### DESCRIPTION OF THE TASK
Your answer should repeat every line of the records below in which the word "with" appears.

### MATERIAL PROVIDED
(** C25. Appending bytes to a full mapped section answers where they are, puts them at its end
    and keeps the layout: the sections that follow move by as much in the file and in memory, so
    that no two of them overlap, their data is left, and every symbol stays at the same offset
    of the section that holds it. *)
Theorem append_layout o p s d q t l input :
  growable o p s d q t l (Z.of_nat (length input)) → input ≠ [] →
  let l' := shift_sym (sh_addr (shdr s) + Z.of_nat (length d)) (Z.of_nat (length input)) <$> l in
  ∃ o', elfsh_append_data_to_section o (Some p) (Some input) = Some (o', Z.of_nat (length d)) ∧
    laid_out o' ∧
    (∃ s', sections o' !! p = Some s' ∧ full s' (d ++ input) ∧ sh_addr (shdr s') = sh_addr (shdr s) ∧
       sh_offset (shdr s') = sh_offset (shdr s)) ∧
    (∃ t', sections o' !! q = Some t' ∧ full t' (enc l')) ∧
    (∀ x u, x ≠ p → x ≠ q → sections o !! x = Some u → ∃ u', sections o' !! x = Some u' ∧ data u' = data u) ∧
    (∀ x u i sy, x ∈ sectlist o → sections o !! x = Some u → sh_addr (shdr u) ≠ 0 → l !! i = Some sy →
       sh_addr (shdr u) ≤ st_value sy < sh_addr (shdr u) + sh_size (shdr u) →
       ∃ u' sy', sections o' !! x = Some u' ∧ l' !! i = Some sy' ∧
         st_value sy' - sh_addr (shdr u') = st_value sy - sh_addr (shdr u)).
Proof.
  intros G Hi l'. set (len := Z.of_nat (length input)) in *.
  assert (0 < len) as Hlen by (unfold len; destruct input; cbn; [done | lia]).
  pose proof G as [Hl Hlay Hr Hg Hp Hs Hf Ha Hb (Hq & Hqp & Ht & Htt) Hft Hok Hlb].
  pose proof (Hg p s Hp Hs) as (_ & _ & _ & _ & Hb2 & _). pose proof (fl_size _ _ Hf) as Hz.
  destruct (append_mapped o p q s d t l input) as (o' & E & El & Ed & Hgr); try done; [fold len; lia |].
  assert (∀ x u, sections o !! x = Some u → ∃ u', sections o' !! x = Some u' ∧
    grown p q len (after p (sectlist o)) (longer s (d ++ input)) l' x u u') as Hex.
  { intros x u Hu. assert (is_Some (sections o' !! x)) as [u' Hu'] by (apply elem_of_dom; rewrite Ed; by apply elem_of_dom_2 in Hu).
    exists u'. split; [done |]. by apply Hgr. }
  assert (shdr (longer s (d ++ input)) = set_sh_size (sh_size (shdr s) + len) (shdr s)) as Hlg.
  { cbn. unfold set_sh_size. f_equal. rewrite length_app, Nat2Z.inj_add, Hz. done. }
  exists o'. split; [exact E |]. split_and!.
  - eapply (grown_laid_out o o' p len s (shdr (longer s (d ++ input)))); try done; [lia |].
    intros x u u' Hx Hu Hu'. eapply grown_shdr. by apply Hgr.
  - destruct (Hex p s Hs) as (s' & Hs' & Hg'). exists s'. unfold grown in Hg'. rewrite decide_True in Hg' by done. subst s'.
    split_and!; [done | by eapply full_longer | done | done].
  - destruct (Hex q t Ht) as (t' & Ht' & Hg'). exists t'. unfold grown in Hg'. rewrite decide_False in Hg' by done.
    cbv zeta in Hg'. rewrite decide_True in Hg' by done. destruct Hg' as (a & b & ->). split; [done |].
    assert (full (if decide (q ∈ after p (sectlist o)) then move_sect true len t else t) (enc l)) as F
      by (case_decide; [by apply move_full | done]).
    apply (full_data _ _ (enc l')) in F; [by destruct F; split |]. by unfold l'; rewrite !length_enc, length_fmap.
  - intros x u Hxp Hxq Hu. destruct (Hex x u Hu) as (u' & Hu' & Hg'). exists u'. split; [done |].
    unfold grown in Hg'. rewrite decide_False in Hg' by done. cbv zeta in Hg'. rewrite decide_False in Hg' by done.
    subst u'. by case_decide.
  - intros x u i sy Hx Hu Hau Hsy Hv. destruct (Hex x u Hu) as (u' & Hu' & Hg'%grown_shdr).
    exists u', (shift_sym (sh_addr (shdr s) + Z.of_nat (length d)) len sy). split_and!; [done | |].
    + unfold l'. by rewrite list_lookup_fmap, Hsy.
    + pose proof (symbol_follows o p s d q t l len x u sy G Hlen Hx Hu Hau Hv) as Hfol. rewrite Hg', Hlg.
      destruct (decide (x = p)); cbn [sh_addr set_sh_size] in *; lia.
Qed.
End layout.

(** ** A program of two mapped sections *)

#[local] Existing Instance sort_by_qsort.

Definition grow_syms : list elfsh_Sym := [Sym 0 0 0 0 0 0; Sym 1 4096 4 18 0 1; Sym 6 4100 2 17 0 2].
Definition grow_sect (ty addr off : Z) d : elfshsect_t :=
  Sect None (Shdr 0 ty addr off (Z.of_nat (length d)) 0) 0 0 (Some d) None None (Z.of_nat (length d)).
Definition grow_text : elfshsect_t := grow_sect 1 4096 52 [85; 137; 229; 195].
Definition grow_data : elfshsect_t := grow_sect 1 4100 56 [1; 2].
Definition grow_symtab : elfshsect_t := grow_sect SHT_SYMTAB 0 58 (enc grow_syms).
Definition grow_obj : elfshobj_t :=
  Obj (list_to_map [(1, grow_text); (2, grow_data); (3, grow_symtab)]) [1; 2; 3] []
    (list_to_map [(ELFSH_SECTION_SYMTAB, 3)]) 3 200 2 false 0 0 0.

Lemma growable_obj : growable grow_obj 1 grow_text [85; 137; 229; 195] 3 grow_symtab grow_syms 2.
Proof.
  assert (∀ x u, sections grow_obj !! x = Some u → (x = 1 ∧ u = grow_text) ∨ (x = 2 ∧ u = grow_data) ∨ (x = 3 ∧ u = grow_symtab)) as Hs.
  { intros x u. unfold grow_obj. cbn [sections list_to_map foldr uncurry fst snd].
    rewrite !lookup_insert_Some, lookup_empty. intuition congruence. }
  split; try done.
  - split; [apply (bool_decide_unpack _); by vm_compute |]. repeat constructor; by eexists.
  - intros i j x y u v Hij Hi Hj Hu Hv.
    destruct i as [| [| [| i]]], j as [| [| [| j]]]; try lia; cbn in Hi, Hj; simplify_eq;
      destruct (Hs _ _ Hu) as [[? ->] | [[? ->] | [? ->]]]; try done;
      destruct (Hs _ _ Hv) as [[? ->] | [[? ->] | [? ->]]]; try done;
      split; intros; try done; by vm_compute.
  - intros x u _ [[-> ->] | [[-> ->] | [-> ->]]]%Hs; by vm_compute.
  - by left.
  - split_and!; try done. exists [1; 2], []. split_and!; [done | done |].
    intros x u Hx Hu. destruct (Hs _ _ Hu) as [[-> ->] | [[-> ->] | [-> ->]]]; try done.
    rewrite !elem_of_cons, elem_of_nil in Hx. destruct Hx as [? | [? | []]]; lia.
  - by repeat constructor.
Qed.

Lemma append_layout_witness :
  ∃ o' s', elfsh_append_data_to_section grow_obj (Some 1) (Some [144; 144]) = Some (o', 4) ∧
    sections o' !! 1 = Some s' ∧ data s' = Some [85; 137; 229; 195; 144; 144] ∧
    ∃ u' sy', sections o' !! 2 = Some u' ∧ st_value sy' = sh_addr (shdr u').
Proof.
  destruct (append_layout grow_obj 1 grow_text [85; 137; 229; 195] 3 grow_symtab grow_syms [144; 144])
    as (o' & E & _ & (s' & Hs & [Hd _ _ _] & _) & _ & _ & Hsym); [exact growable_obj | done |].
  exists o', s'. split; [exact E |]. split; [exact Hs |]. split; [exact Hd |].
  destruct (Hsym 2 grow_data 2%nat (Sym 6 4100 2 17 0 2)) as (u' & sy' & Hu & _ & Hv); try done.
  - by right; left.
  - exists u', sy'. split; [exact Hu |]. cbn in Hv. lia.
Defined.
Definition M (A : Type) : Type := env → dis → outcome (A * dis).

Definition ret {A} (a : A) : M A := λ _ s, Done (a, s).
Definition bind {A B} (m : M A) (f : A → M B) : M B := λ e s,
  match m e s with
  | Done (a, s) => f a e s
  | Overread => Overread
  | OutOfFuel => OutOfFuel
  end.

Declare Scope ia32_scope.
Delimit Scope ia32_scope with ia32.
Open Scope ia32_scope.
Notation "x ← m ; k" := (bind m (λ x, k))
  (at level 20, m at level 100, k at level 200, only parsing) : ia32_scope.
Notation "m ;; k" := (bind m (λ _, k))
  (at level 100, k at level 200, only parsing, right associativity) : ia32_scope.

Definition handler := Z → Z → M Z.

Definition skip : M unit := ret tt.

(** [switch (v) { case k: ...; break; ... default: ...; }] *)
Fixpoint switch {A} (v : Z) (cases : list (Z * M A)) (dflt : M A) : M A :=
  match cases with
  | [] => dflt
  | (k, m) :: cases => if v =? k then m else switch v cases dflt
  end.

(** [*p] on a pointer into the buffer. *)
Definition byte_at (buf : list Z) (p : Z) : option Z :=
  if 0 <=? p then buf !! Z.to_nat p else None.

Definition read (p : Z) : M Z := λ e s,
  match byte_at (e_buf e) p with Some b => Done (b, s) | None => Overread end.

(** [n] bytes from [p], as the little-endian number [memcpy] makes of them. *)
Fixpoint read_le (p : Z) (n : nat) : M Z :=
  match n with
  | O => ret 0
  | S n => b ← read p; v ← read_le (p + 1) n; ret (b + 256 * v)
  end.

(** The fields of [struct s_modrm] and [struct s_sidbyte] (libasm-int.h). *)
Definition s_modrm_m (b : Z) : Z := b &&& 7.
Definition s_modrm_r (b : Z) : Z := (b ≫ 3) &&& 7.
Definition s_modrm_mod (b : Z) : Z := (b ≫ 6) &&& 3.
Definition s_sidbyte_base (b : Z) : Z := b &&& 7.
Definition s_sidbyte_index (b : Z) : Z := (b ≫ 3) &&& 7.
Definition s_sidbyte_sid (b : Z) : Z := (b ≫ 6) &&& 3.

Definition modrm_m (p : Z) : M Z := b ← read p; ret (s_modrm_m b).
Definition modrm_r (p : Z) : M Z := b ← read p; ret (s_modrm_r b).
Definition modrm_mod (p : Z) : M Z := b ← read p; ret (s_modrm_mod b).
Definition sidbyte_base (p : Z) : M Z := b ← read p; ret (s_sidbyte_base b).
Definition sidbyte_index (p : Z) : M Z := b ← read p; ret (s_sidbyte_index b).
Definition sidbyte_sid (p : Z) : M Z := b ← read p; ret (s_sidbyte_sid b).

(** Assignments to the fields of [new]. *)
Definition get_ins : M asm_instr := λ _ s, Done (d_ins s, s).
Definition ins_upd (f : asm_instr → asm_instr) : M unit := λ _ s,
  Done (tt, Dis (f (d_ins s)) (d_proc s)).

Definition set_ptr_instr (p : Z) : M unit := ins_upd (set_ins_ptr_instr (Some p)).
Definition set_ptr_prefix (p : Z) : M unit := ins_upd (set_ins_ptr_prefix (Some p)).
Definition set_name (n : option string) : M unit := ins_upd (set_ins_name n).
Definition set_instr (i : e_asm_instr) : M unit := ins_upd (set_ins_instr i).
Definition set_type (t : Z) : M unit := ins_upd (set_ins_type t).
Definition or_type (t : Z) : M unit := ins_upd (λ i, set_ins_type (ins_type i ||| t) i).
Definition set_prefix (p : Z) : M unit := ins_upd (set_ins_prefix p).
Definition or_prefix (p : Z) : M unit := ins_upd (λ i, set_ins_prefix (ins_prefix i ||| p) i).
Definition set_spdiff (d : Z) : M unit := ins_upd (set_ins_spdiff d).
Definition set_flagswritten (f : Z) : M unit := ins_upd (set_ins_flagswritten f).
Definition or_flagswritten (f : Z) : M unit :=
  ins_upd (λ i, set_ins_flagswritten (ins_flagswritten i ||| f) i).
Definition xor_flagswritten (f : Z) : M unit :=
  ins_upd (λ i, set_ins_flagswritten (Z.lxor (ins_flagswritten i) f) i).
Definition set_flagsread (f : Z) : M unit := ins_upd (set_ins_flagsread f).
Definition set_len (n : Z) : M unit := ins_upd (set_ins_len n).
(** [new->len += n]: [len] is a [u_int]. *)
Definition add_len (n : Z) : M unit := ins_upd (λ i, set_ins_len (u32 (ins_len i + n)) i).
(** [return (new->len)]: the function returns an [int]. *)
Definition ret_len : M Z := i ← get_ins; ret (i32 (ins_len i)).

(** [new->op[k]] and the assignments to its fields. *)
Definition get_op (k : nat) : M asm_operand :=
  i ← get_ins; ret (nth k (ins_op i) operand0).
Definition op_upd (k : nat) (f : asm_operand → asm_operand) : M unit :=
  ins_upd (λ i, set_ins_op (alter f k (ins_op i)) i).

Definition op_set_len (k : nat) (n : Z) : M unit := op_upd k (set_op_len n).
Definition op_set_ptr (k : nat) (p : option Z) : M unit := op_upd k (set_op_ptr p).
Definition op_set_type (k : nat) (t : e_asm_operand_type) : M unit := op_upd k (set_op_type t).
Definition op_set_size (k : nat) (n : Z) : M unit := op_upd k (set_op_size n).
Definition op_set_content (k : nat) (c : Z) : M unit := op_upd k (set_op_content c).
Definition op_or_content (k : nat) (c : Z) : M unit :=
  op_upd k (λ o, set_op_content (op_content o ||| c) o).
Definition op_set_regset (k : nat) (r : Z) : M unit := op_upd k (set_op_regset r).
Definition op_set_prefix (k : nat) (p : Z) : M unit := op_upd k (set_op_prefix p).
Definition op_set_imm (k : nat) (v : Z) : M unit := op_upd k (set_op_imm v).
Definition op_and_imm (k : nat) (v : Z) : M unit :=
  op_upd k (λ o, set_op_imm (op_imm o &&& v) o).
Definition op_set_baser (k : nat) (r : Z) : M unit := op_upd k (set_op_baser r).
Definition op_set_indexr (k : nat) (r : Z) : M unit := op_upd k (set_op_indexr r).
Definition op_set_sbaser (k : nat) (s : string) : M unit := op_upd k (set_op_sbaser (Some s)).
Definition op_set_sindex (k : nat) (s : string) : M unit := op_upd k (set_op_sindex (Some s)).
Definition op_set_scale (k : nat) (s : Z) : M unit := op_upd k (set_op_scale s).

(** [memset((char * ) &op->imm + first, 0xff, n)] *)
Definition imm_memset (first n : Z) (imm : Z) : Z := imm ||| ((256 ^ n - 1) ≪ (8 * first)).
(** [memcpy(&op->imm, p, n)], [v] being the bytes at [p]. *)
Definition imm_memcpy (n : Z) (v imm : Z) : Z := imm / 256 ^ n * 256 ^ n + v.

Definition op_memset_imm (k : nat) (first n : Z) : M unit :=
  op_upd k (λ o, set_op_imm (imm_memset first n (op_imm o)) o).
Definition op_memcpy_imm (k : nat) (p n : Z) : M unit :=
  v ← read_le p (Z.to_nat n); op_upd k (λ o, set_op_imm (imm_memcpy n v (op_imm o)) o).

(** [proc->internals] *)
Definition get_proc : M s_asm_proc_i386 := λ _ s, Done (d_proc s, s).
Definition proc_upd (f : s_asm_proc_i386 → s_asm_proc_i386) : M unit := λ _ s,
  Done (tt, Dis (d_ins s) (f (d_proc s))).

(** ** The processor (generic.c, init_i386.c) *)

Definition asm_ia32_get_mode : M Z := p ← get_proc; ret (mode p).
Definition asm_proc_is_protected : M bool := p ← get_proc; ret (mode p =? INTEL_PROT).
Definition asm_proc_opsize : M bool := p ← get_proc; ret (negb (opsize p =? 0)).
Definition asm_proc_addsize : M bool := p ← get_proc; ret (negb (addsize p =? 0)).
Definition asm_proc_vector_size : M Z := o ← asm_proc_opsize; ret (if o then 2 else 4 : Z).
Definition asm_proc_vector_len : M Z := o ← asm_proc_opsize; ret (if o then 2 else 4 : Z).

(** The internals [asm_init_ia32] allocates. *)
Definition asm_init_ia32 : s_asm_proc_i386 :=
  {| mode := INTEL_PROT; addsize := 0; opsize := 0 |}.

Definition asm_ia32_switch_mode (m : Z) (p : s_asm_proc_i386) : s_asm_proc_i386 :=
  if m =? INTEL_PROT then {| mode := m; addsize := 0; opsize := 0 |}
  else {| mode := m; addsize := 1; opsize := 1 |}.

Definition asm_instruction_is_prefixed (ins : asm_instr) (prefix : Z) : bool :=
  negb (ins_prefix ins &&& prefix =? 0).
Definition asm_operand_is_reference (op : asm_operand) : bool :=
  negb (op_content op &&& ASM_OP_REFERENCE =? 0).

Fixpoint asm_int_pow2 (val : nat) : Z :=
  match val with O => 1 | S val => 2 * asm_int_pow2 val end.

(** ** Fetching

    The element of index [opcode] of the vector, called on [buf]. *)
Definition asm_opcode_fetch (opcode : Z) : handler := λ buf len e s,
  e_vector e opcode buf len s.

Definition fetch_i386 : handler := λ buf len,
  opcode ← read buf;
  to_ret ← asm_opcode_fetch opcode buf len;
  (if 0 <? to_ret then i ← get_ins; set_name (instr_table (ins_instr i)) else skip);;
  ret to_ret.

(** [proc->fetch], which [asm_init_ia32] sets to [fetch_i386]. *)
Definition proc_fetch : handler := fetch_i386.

### FINISHED EXERCISE
  match m e s with
Delimit Scope ia32_scope with ia32.
  match cases with
  match byte_at (e_buf e) p with Some b => Done (b, s) | None => Overread end.
  match n with
  match val with O => 1 | S val => 2 * asm_int_pow2 val end.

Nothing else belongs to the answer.